▶ [Task prompt] In the entries below, the lines from the one with "Lemma wrap_dec_step i" through the one with "match goal with" are to be copied exactly; both ends count.

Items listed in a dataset

(** * ytarchive-raw-go: the segment downloader ([download] package)

    A shallow embedding of [download.go] (package [download]) and of
    [log/log.go], with the properties of the retry loop, the fetcher, the
    orchestrator, the merge coordinator and the logger proved over it.

    Go values are modelled as follows: [int] as [Z], [uint] as [N], [string]
    as [string], [[]byte] as [list byte], a nilable pointer as [option], a
    struct as a [Record].  A Go function that mutates shared state, may panic
    or may end the process is a function from the state to a [Res]. *)

From stdpp Require Import base option list gmap strings pretty.
From Stdlib Require Import ZArith Strings.Byte.

Abbreviation bytes := (list byte).

(** ** Control: return, panic, [os.Exit] *)

(** How a call ends: it returns [a], it panics, or the process exits.  The
    state reached is kept in the three cases, so that what was done before a
    panic or an exit can be inspected. *)
Inductive Res (S A : Type) : Type :=
| Ok (a : A) (s : S)
| Panicked (msg : string) (s : S)
| Exited (code : Z) (s : S).
Arguments Ok {S A} a s.
Arguments Panicked {S A} msg s.
Arguments Exited {S A} code s.

Definition res_state {S A} (r : Res S A) : S :=
  match r with Ok _ s | Panicked _ s | Exited _ s => s end.

Definition res_value {S A} (r : Res S A) : option A :=
  match r with Ok a _ => Some a | _ => None end.

Definition ST (S A : Type) : Type := S → Res S A.

Definition st_ret {S A} (a : A) : ST S A := λ s, Ok a s.

Definition st_bind {S A B} (m : ST S A) (k : A → ST S B) : ST S B :=
  λ s, match m s with
       | Ok a s' => k a s'
       | Panicked msg s' => Panicked msg s'
       | Exited c s' => Exited c s'
       end.

Definition st_get {S} : ST S S := λ s, Ok s s.
Definition st_modify {S} (f : S → S) : ST S unit := λ s, Ok tt (f s).
Definition st_panic {S A} (msg : string) : ST S A := λ s, Panicked msg s.
Definition st_exit {S A} (code : Z) : ST S A := λ s, Exited code s.

Notation "'do' x <- m ; k" := (st_bind m (λ x, k))
  (at level 10, x name, m at level 100, k at level 200).
Notation "'exec' m ; k" := (st_bind m (λ _, k))
  (at level 10, m at level 100, k at level 200).

(** ** [log/log.go] *)

Module log.

Inductive Level : Set :=
| LevelDebug | LevelInfo | LevelWarn | LevelError
| LevelFatal (* error + exit *).

(** The [iota] value of a level. *)
Definition level_int (l : Level) : Z :=
  match l with
  | LevelDebug => 0 | LevelInfo => 1 | LevelWarn => 2
  | LevelError => 3 | LevelFatal => 4
  end%Z.

Definition level_name (l : Level) : string :=
  match l with
  | LevelDebug => "debug" | LevelInfo => "info" | LevelWarn => "warn"
  | LevelError => "error" | LevelFatal => "fatal"
  end.

(** [Logger].  The minimum level is a [Level], that is an [int]: it may be
    any number, also one above [LevelFatal]. *)
Record Logger : Set := {
  extraFrames : Z;
  minLevel : Z;
  tag : string
}.

(** The logger that [init] gives to [DefaultLogger]. *)
Definition init_DefaultLogger : Logger :=
  {| extraFrames := 1; minLevel := 0; tag := "" |}.

(** A [*Logger].  The logger that a pointer leads to is read in the state in
    which a method is called: [DefaultLogger] is a variable of the package,
    and [SetDefaultLevel] changes the minimum level of the logger it points
    to. *)
Definition Ref (S : Type) : Type := S → Logger.

(** One line handed to [Logger.output]: its level and its format string
    (the arguments are not rendered). *)
Record Line : Set := { line_level : Level; line_text : string }.

(** What [Logger.log] and [Logger.logf] write, over a state that keeps the
    lines: the line goes out when [int(level) >= int(l.minLevel)]. *)
Definition output {S} (put : Line → S → S) (l : Ref S) (level : Level)
    (text : string) (s : S) : S :=
  if (minLevel (l s) <=? level_int level)%Z
  then put {| line_level := level; line_text := text |} s
  else s.

(** [Logger.log] / [Logger.logf]: write, then [os.Exit(1)] when the level
    is [LevelFatal]. *)
Definition logf {S} (put : Line → S → S) (l : Ref S) (level : Level)
    (text : string) : ST S unit :=
  λ s, match level with
       | LevelFatal => Exited 1 (output put l level text s)
       | _ => Ok tt (output put l level text s)
       end.

(** [Logger.Fatal] / [Logger.Fatalf]: they never return, so they fit
    wherever a value is expected. *)
Definition Fatalf {S A} (put : Line → S → S) (l : Ref S) (text : string)
    : ST S A :=
  λ s, Exited 1 (output put l LevelFatal text s).

End log.

(** ** [log/log.go], down to the bytes written to standard error

    The downloader above sees of a logger only which lines pass its level.
    This part follows [log.go] itself: the level table, [ParseLevel], the
    loggers, the line that [Logger.output] builds and the way [doWrite]
    shares the terminal between log lines and the progress line.

    A Go [string] is kept here as the bytes it holds, like a [[]byte]: the
    package splices both into the same buffers. *)

Module logio.

Global Instance byte_eq : EqDecision byte := Byte.byte_eq_dec.

Definition str (s : string) : bytes := String.list_byte_of_string s.

(** [type Level int] and its constants. *)
Definition Level : Set := Z.
Definition LevelDebug : Level := 0%Z.
Definition LevelInfo : Level := 1%Z.
Definition LevelWarn : Level := 2%Z.
Definition LevelError : Level := 3%Z.
Definition LevelFatal : Level := 4%Z.
(** ** [std::to_chars] for an unsigned 64-bit value, base 10 *)

Definition dec_char (d : Z) : byte := b8 (48 + d).

Fixpoint to_dec (fuel : nat) (v : Z) : bytes :=
  match fuel with
  | O => []
  | S fuel => if v <? 10 then [dec_char v] else to_dec fuel (v / 10) ++ [dec_char (v mod 10)]
  end.

(** Twenty digits are enough for every [uint64_t]. *)
Definition to_chars_u64 (v : Z) : bytes := to_dec 20 v.

(** ** Digit strings *)

Definition digits (l : bytes) : Prop := Forall (fun b => is_digit b = true) l.

Lemma is_digit_iff b : is_digit b = true <-> 48 <= u8 b <= 57.
Proof. unfold is_digit. rewrite andb_true_iff, !Z.leb_le. done. Qed.

Lemma ch_to_digit_digit b : is_digit b = true -> ch_to_digit b = u8 b - 48.
Proof. intros H. unfold ch_to_digit. by rewrite H. Qed.

Lemma ch_to_digit_range b : is_digit b = true -> 0 <= ch_to_digit b <= 9.
Proof. intros H. rewrite ch_to_digit_digit by done. apply is_digit_iff in H. lia. Qed.

Lemma ch_to_digit_not b : is_digit b = false -> 10 <= ch_to_digit b.
Proof. intros H. unfold ch_to_digit. rewrite H. repeat case_bool; simpl; lia. Qed.

Lemma forallb_digits l : forallb is_digit l = true -> digits l.
Proof.
  induction l as [|b l IH]; intros H; [constructor|].
  apply andb_true_iff in H as [H1 H2]. apply Forall_cons. split; [exact H1|by apply IH].
Qed.

Lemma dec_val_snoc l b : dec_val (l ++ [b]) = 10 * dec_val l + ch_to_digit b.
Proof. unfold dec_val. by rewrite fold_left_app. Qed.

Lemma dec_val_app l1 l2 :
  dec_val (l1 ++ l2) = dec_val l1 * 10 ^ Z.of_nat (length l2) + dec_val l2.
Proof.
  induction l2 as [|b l2 IH] using rev_ind.
  - rewrite app_nil_r. unfold dec_val at 3. simpl. lia.
  - rewrite app_assoc, !dec_val_snoc, IH, length_app, Nat2Z.inj_add, Z.pow_add_r by lia.
    simpl length. lia.
Qed.

Lemma dec_val_range l : digits l -> 0 <= dec_val l < 10 ^ Z.of_nat (length l).
Proof.
  induction l as [|b l IH] using rev_ind; [unfold dec_val; simpl; lia|].
  intros [H1 H2]%Forall_app. apply Forall_cons in H2 as [Hb _].
  rewrite dec_val_snoc, length_app, Nat2Z.inj_add, Z.pow_add_r by lia.
  apply ch_to_digit_range in Hb. specialize (IH H1). simpl length. lia.
Qed.

Lemma dec_val_lower b l :
  digits (b :: l) -> b <> "0"%byte -> 10 ^ Z.of_nat (length l) <= dec_val (b :: l).
Proof.
  intros H Hb. apply Forall_cons in H as [H1 H2].
  change (b :: l) with ([b] ++ l). rewrite dec_val_app.
  pose proof (dec_val_range _ H2). pose proof (ch_to_digit_range _ H1).
  assert (ch_to_digit b <> 0).
  { rewrite ch_to_digit_digit by done. intros E. apply Hb, u8_inj. change (u8 "0"%byte) with 48. lia. }
  unfold dec_val at 1. simpl. nia.
Qed.

(** ** The digit loops *)

Definition run (l : bytes) : Z * bytes :=
  let '(i8, p8) := loop_parse_if_eight_digits l 0 in digit_loop p8 i8.

Definition no_digit_head (p : bytes) : Prop :=
  match p with [] => True | b :: _ => is_digit b = false end.

Lemma wrap_dec_step i d l :
  wrap 64 (wrap 64 (i * 10 ^ Z.of_nat (length d) + dec_val d) * 10 ^ Z.of_nat (length l) + dec_val l)
  = wrap 64 (i * 10 ^ Z.of_nat (length (d ++ l)) + dec_val (d ++ l)).
Proof.
  rewrite dec_val_app, length_app, Nat2Z.inj_add, Z.pow_add_r by lia.
  unfold wrap. rewrite <- Z.add_mod_idemp_l, Z.mul_mod_idemp_l, Z.add_mod_idemp_l by lia.
  f_equal. ring.
Qed.

Lemma loop8_spec n l i :
  (length l <= n)%nat -> 0 <= i < 2 ^ 64 ->
  exists d p, l = d ++ p /\ digits d /\
    loop_parse_if_eight_digits l i = (wrap 64 (i * 10 ^ Z.of_nat (length d) + dec_val d), p).
Proof.
  assert (Hstop : forall l i, 0 <= i < 2 ^ 64 ->
    exists d p, l = d ++ p /\ digits d /\
      (i, l) = (wrap 64 (i * 10 ^ Z.of_nat (length d) + dec_val d), p)).
  { intros l' i' Hi'. exists [], l'. split; [done|]. split; [constructor|].
    unfold dec_val. simpl. rewrite wrap_small; [f_equal; lia|lia]. }
  revert l i. induction n as [|n IH]; intros l i Hn Hi.
  { destruct l; [|simpl in Hn; lia]. by apply Hstop. }
  do 8 (destruct l as [|? l]; [by apply Hstop|]).
  cbn [loop_parse_if_eight_digits].
  match goal with |- context [forallb is_digit ?x] => set (e := x) end.
  destruct (forallb is_digit e) eqn:E; [|by apply Hstop].
  destruct (IH l (wrap 64 (i * 100000000 + dec_val e))) as (d & p & -> & Hd & ->).
  { simpl in Hn. lia. }
  { by apply wrap_range. }
  exists (e ++ d), p. split; [done|]. split.
  - apply Forall_app. split; [|done]. by apply forallb_digits.
  - f_equal. change 100000000 with (10 ^ Z.of_nat (length e)). apply wrap_dec_step.
Qed.

Lemma digit_loop_spec l i :
  0 <= i < 2 ^ 64 ->
  exists d p, l = d ++ p /\ digits d /\ no_digit_head p /\
    digit_loop l i = (wrap 64 (i * 10 ^ Z.of_nat (length d) + dec_val d), p).
Proof.
  revert i. induction l as [|b l IH]; intros i Hi; cbn [digit_loop].
  - exists [], []. split_and!; [done|constructor|done|]. unfold dec_val. simpl. by rewrite wrap_small; [f_equal; lia|lia].
  - destruct (is_digit b) eqn:Hb.
    + pose proof (ch_to_digit_range _ Hb). bfalse (10 <=? ch_to_digit b).
      destruct (IH (wrap 64 (10 * i + ch_to_digit b))) as (d & p & -> & Hd & Hp & ->).
      { by apply wrap_range. }
      exists (b :: d), p. split_and!; [done|by constructor|done|]. f_equal.
      change (b :: d) with ([b] ++ d). rewrite <- wrap_dec_step.
      do 4 f_equal. unfold dec_val. simpl. lia.
    + pose proof (ch_to_digit_not _ Hb). btrue (10 <=? ch_to_digit b).
      exists [], (b :: l). split_and!; [done|constructor|done|]. unfold dec_val. simpl.
      by rewrite wrap_small; [f_equal; lia|lia].
Qed.

Lemma run_spec l :
  exists d p, l = d ++ p /\ digits d /\ no_digit_head p /\ run l = (wrap 64 (dec_val d), p).
Proof.
  unfold run. destruct (loop8_spec (length l) l 0) as (d & p & -> & Hd & ->); [done|lia|].
  destruct (digit_loop_spec p (wrap 64 (0 * 10 ^ Z.of_nat (length d) + dec_val d)))
    as (d' & p' & -> & Hd' & Hp' & ->); [by apply wrap_range|].
  exists (d ++ d'), p'. rewrite <- app_assoc. split_and!; [done|by apply Forall_app|done|].
  by rewrite wrap_dec_step, Z.mul_0_l, Z.add_0_l.
Qed.

Lemma run_digits l : digits l -> run l = (wrap 64 (dec_val l), []).
Proof.
  intros H. destruct (run_spec l) as (d & p & E & Hd & Hp & ->).
  destruct p as [|b p]; [by rewrite app_nil_r in E; subst|].
  subst l. apply Forall_app in H as [_ H]. apply Forall_cons in H as [H _].
  simpl in Hp. congruence.
Qed.

Lemma run_complete l i : run l = (i, []) -> digits l.
Proof.
  destruct (run_spec l) as (d & p & -> & Hd & _ & ->). intros [= _ ->]. by rewrite app_nil_r.
Qed.

Lemma skip_zeros_spec l :
  exists n, l = replicate n "0"%byte ++ skip_zeros l /\
    match skip_zeros l with [] => True | b :: _ => b <> "0"%byte end.
Proof.
  induction l as [|b l (n & E & H)]; cbn [skip_zeros]; [by exists 0%nat|].
  case_decide as Hb; [|by exists 0%nat].
  exists (S n). simpl. split; [congruence|done].
Qed.

Lemma digits_zeros n : digits (replicate n "0"%byte).
Proof. apply Forall_replicate. reflexivity. Qed.

Lemma dec_val_zeros n l : dec_val (replicate n "0"%byte ++ l) = dec_val l.
Proof.
  rewrite dec_val_app. assert (H : dec_val (replicate n "0"%byte) = 0); [|rewrite H; lia].
  induction n; [done|]. rewrite replicate_S_end, dec_val_snoc, IHn. reflexivity.
Qed.

Lemma digits_skip_zeros l : digits l <-> digits (skip_zeros l).
Proof.
  destruct (skip_zeros_spec l) as (n & E & _). rewrite E at 1. unfold digits.
  rewrite Forall_app. pose proof (digits_zeros n). tauto.
Qed.

(** ** What the reader accepts when the whole text has to be consumed *)

Definition is_minus (text : bytes) : bool :=
  match text with b :: _ => bool_decide (b = "-"%byte) | [] => false end.

Definition body (text : bytes) : bytes := if is_minus text then tail text else text.

Definition accepted (signed neg : bool) (d : bytes) : option Z :=
  let i := wrap 64 (dec_val d) in
  if (length d =? 0)%nat then Some 0
  else if (max_digits_u64 <? length d)%nat then None
  else if (length d =? max_digits_u64)%nat && (i <? min_safe_u64) then None
  else if signed && (i64_max + Z.b2z neg <? i) then None
  else Some (if neg then - i else i).

Lemma length_skip_zeros l : (length (skip_zeros l) <= length l)%nat.
Proof. destruct (skip_zeros_spec l) as (n & E & _). rewrite E at 2. len_lia. Qed.
(** The sizing loop: the sum of the wire sizes, or [None] when a value is too
    long for a small header and the caller falls back. *)
Fixpoint small_wire_bytes (values : list bytes) (wire_bytes : Z) : option Z :=
  match values with
  | [] => Some wire_bytes
  | v :: values =>
    if can_write_small_bulk_string (Z.of_nat (length v))
    then small_wire_bytes values (wire_bytes + bulk_string_wire_size (Z.of_nat (length v)))
    else None
  end.

Definition append_bulk_members_batch (out : bytes) (members : list bytes) : option bytes :=
  if (length members =? 0)%nat then Some out
  else if (kBulkWithscoresBatchLimit <? length members)%nat then append_bulk_strings out members
  else match small_wire_bytes members 0 with
       | None => append_bulk_strings out members
       | Some wire_bytes =>
         let offset := length out in
         '(out, _) ← write_small_all (grow (Z.to_nat wire_bytes) out) offset members;
         Some out
       end.

Definition append_bulk_member_and_text (out member text : bytes) : option bytes :=
  if negb (can_write_small_bulk_string (Z.of_nat (length member)))
     || negb (can_write_small_bulk_string (Z.of_nat (length text))) then
    out ← append_bulk_string out member; append_bulk_string out text
  else
    let wire_bytes := bulk_string_wire_size (Z.of_nat (length member))
                      + bulk_string_wire_size (Z.of_nat (length text)) in
    let offset := length out in
    '(out, dst) ← write_small_bulk_string (grow (Z.to_nat wire_bytes) out) offset member;
    '(out, _) ← write_small_bulk_string out dst text;
    Some out.

Fixpoint append_member_texts (out : bytes) (entries : list (bytes * bytes)) : option bytes :=
  match entries with
  | [] => Some out
  | (m, t) :: entries => out ← append_bulk_member_and_text out m t; append_member_texts out entries
  end.

Fixpoint small_wire_bytes2 (entries : list (bytes * bytes)) (wire_bytes : Z) : option Z :=
  match entries with
  | [] => Some wire_bytes
  | (m, t) :: entries =>
    if negb (can_write_small_bulk_string (Z.of_nat (length m)))
       || negb (can_write_small_bulk_string (Z.of_nat (length t))) then None
    else small_wire_bytes2 entries
           (wire_bytes + (bulk_string_wire_size (Z.of_nat (length m))
                          + bulk_string_wire_size (Z.of_nat (length t))))
  end.

Fixpoint write_small_pairs (buf : bytes) (dst : nat) (entries : list (bytes * bytes)) : option (bytes * nat) :=
  match entries with
  | [] => Some (buf, dst)
  | (m, t) :: entries =>
    '(buf, dst) ← write_small_bulk_string buf dst m;
    '(buf, dst) ← write_small_bulk_string buf dst t;
    write_small_pairs buf dst entries
  end.

Definition append_bulk_withscores_text_chunk (out : bytes) (entries : list (bytes * bytes)) : option bytes :=
  if (length entries =? 0)%nat then Some out
  else match small_wire_bytes2 entries 0 with
       | None => append_member_texts out entries
       | Some wire_bytes =>
         let offset := length out in
         '(out, _) ← write_small_pairs (grow (Z.to_nat wire_bytes) out) offset entries;
         Some out
       end.

Definition append_bulk_withscores_text_batch (out : bytes) (entries : list (bytes * bytes)) : option bytes :=
  if (length entries =? 0)%nat then Some out
  else if (kBulkWithscoresBatchLimit <? length entries)%nat then append_member_texts out entries
  else append_bulk_withscores_text_chunk out entries.

(** ** Reference wire format *)

(** One RESP header line and one bulk string, as the protocol defines them. *)
Definition header_line (prefix : byte) (n : Z) : bytes := [prefix] ++ to_chars_u64 n ++ crlf.
Definition bulk (v : bytes) : bytes := header_line "$"%byte (Z.of_nat (length v)) ++ v ++ crlf.
Definition bulks (vs : list bytes) : bytes := concat (bulk <$> vs).
Definition command_wire (vs : list bytes) : bytes :=
  header_line "*"%byte (Z.of_nat (length vs)) ++ bulks vs.

#[global] Arguments header_line : simpl never.
#[global] Arguments bulk : simpl never.
#[global] Arguments bulks : simpl never.
#[global] Arguments make_header : simpl never.
#[global] Arguments bulk_string_wire_size : simpl never.
#[global] Arguments append_bulk_string : simpl never.
#[global] Arguments append_bulk_member_and_text : simpl never.

(** A member followed by its score text, and a list of them. *)
Definition pairs_wire (es : list (bytes * bytes)) : bytes :=
  concat ((fun e => bulk e.1 ++ bulk e.2) <$> es).

#[global] Arguments pairs_wire : simpl never.

Lemma pairs_wire_cons m t es : pairs_wire ((m, t) :: es) = bulk m ++ bulk t ++ pairs_wire es.
Proof. unfold pairs_wire. cbn [fmap list_fmap concat fst snd]. by rewrite <- app_assoc. Qed.

Lemma bulks_cons v vs : bulks (v :: vs) = bulk v ++ bulks vs.
Proof. reflexivity. Qed.

Lemma header_digits_small v :
  0 <= v < 257 -> rev (header_digits 3 v) = to_chars_u64 v.
Proof.
  intros Hv.
  assert (H : forallb (fun n => bool_decide (rev (header_digits 3 (Z.of_nat n)) = to_chars_u64 (Z.of_nat n)))
                (seq 0 257) = true) by (vm_compute; reflexivity).
  rewrite forallb_forall in H. specialize (H (Z.to_nat v)). rewrite Z2Nat.id in H by lia.
  eapply bool_decide_eq_true_1, H, in_seq. lia.
Qed.

Lemma make_header_line p v : 0 <= v < 257 -> make_header p v = header_line p v.
Proof. intros. unfold make_header, header_line. by rewrite header_digits_small. Qed.

Lemma decimal_digits_loop_length fuel v d :
  0 <= v < 10 ^ Z.of_nat (S fuel) ->
  decimal_digits_loop (S fuel) v d = d - 1 + Z.of_nat (length (to_dec (S fuel) v)).
Proof.
  revert v d. induction fuel as [|fuel IH]; intros v d Hv.
  { cbn [decimal_digits_loop to_dec]. bfalse (10 <=? v). btrue (v <? 10). simpl. lia. }
  rewrite Nat2Z.inj_succ, Z.pow_succ_r in Hv by lia.
  cbn [decimal_digits_loop to_dec]. destruct (Z.leb_spec 10 v).
  - bfalse (v <? 10). pose proof (Z.div_mod v 10 ltac:(lia)). pose proof (Z.mod_pos_bound v 10 ltac:(lia)).
    pose proof (IH (v / 10) (d + 1) ltac:(lia)) as HI. cbn [decimal_digits_loop to_dec] in HI |- *.
    rewrite HI, length_app. simpl. lia.
  - btrue (v <? 10). simpl. lia.
Qed.

Lemma decimal_digits_length v :
  0 <= v < 2 ^ 64 -> decimal_digits v = Z.of_nat (length (to_chars_u64 v)).
Proof.
  intros. unfold decimal_digits, to_chars_u64.
  rewrite (decimal_digits_loop_length 19 v 1) by (change (Z.of_nat 20) with 20; lia). lia.
Qed.

Lemma header_line_length p v :
  length (header_line p v) = (1 + length (to_chars_u64 v) + 2)%nat.
Proof. unfold header_line. rewrite !length_app. simpl. lia. Qed.

Lemma bulk_length_small v :
  Z.of_nat (length v) < 65 ->
  Z.of_nat (length (bulk v)) = bulk_string_wire_size (Z.of_nat (length v)).
Proof.
  intros. unfold bulk_string_wire_size, kSmallBulkHeaders_size.
  btrue (Z.of_nat (length v) <? 65). rewrite make_header_line by lia.
  unfold bulk. rewrite !length_app. simpl. lia.
Qed.

Lemma append_bulk_framing_eq out n :
  0 <= n -> append_bulk_framing out n = out ++ header_line "$"%byte n.
Proof.
  intros. unfold append_bulk_framing, kSmallBulkHeaders_size. destruct (Z.ltb_spec n 65).
  - by rewrite make_header_line by lia.
  - unfold append_decimal, header_line. by rewrite <- !app_assoc.
Qed.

▶ [Response for this exercise]
Lemma wrap_dec_step i d l :
  wrap 64 (wrap 64 (i * 10 ^ Z.of_nat (length d) + dec_val d) * 10 ^ Z.of_nat (length l) + dec_val l)
  = wrap 64 (i * 10 ^ Z.of_nat (length (d ++ l)) + dec_val (d ++ l)).
Proof.
  rewrite dec_val_app, length_app, Nat2Z.inj_add, Z.pow_add_r by lia.
  unfold wrap. rewrite <- Z.add_mod_idemp_l, Z.mul_mod_idemp_l, Z.add_mod_idemp_l by lia.
  f_equal. ring.
Qed.

Lemma loop8_spec n l i :
  (length l <= n)%nat -> 0 <= i < 2 ^ 64 ->
  exists d p, l = d ++ p /\ digits d /\
    loop_parse_if_eight_digits l i = (wrap 64 (i * 10 ^ Z.of_nat (length d) + dec_val d), p).
Proof.
  assert (Hstop : forall l i, 0 <= i < 2 ^ 64 ->
    exists d p, l = d ++ p /\ digits d /\
      (i, l) = (wrap 64 (i * 10 ^ Z.of_nat (length d) + dec_val d), p)).
  { intros l' i' Hi'. exists [], l'. split; [done|]. split; [constructor|].
    unfold dec_val. simpl. rewrite wrap_small; [f_equal; lia|lia]. }
  revert l i. induction n as [|n IH]; intros l i Hn Hi.
  { destruct l; [|simpl in Hn; lia]. by apply Hstop. }
  do 8 (destruct l as [|? l]; [by apply Hstop|]).
  cbn [loop_parse_if_eight_digits].
  match goal with |- context [forallb is_digit ?x] => set (e := x) end.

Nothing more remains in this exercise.